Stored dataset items
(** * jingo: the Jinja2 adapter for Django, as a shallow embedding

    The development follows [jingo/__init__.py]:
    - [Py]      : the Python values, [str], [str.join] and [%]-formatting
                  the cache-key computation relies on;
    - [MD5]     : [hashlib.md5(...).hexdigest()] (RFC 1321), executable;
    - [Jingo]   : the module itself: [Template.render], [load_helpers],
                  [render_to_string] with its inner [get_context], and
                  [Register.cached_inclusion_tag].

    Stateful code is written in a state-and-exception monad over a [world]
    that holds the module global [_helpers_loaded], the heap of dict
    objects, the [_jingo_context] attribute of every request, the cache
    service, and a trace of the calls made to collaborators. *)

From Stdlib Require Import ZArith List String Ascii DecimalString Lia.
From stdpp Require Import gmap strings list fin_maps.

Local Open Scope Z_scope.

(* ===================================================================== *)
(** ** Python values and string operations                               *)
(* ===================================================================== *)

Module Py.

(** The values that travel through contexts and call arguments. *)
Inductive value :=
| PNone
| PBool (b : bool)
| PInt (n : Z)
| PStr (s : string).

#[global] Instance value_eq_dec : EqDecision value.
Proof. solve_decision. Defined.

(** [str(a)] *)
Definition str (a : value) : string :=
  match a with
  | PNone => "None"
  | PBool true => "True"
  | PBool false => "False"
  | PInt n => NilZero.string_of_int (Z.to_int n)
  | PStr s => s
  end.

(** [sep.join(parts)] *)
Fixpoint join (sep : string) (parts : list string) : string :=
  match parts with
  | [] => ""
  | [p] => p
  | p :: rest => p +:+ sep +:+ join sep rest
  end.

==

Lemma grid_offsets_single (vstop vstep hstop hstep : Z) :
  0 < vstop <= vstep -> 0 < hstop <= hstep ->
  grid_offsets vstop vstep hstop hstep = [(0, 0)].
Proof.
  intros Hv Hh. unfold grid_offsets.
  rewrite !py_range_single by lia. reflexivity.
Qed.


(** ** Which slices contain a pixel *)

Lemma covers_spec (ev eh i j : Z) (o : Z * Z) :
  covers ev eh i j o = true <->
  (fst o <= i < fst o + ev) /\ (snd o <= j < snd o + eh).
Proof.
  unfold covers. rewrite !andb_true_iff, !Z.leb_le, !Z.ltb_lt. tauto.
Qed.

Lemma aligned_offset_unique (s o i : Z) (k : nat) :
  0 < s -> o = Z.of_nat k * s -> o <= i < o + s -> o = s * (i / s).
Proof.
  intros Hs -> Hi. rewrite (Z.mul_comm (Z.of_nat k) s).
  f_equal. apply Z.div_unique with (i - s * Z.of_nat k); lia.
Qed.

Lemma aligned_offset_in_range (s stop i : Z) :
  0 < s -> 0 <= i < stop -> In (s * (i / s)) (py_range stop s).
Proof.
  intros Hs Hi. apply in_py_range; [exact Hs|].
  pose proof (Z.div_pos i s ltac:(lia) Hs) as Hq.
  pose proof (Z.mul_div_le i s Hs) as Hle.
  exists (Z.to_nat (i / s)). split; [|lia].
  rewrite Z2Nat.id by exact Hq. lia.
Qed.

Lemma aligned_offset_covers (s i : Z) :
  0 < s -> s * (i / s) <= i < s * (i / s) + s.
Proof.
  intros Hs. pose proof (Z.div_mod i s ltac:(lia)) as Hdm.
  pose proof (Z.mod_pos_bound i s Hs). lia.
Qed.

...

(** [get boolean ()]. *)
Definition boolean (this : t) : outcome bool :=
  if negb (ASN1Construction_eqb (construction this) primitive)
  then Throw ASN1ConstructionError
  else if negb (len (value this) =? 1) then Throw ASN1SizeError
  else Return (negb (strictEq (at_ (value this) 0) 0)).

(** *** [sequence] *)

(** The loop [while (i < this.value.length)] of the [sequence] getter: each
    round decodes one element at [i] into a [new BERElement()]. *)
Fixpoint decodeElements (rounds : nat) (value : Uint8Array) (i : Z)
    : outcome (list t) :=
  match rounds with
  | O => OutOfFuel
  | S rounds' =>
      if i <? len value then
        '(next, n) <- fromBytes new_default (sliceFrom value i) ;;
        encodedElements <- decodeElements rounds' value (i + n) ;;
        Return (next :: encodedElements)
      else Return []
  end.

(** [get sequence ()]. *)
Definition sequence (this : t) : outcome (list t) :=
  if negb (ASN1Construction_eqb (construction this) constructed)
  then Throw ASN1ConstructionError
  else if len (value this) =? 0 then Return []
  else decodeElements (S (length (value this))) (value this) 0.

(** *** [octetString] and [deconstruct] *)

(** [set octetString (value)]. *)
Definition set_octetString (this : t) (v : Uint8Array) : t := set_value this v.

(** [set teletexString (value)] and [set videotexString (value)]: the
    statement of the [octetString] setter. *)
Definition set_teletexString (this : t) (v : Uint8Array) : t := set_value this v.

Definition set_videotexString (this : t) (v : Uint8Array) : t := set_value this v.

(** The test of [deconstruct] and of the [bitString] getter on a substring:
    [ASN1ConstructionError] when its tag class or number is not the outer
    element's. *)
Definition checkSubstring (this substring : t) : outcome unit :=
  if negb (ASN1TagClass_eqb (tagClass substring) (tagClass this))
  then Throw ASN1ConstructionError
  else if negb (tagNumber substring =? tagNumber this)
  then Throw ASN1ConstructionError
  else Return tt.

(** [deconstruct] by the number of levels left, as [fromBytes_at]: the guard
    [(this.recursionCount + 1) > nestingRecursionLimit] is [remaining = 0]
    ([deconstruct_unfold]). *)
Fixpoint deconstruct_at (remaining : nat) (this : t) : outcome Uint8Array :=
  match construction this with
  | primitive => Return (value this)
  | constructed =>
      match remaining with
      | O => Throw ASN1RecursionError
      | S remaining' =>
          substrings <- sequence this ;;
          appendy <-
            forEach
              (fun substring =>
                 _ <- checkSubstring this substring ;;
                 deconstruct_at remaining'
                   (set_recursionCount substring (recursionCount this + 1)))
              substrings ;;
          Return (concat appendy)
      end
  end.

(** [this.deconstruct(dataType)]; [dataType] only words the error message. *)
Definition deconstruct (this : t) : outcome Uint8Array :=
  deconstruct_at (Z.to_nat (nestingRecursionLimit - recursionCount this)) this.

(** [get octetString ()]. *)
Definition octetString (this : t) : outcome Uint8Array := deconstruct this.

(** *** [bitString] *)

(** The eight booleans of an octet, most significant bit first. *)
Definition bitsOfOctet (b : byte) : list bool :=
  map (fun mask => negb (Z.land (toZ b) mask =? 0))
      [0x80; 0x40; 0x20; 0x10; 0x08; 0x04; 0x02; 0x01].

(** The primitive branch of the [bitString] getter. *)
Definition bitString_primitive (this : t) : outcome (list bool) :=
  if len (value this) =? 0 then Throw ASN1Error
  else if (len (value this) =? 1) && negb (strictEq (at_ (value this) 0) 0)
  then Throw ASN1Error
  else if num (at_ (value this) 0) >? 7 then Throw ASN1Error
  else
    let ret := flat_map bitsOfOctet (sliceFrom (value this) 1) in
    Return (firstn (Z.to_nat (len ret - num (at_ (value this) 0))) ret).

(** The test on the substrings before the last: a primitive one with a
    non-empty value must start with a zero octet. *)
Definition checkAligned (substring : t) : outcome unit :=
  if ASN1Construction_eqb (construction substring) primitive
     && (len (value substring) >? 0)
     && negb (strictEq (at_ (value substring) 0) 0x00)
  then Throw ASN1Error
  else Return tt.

§ Exercise directions
Using the data above, reproduce exactly the lines from the line that contains "(** * jingo: the" through the line that contains "#[global] Instance value_eq_dec", including both.

§ Solution to the problem
(** * jingo: the Jinja2 adapter for Django, as a shallow embedding

    The development follows [jingo/__init__.py]:
    - [Py]      : the Python values, [str], [str.join] and [%]-formatting
                  the cache-key computation relies on;
    - [MD5]     : [hashlib.md5(...).hexdigest()] (RFC 1321), executable;
    - [Jingo]   : the module itself: [Template.render], [load_helpers],
                  [render_to_string] with its inner [get_context], and
                  [Register.cached_inclusion_tag].

    Stateful code is written in a state-and-exception monad over a [world]
    that holds the module global [_helpers_loaded], the heap of dict
    objects, the [_jingo_context] attribute of every request, the cache
    service, and a trace of the calls made to collaborators. *)

From Stdlib Require Import ZArith List String Ascii DecimalString Lia.
From stdpp Require Import gmap strings list fin_maps.

Local Open Scope Z_scope.

(* ===================================================================== *)
(** ** Python values and string operations                               *)
(* ===================================================================== *)

Module Py.

(** The values that travel through contexts and call arguments. *)
Inductive value :=
| PNone
| PBool (b : bool)
| PInt (n : Z)
| PStr (s : string).

#[global] Instance value_eq_dec : EqDecision value.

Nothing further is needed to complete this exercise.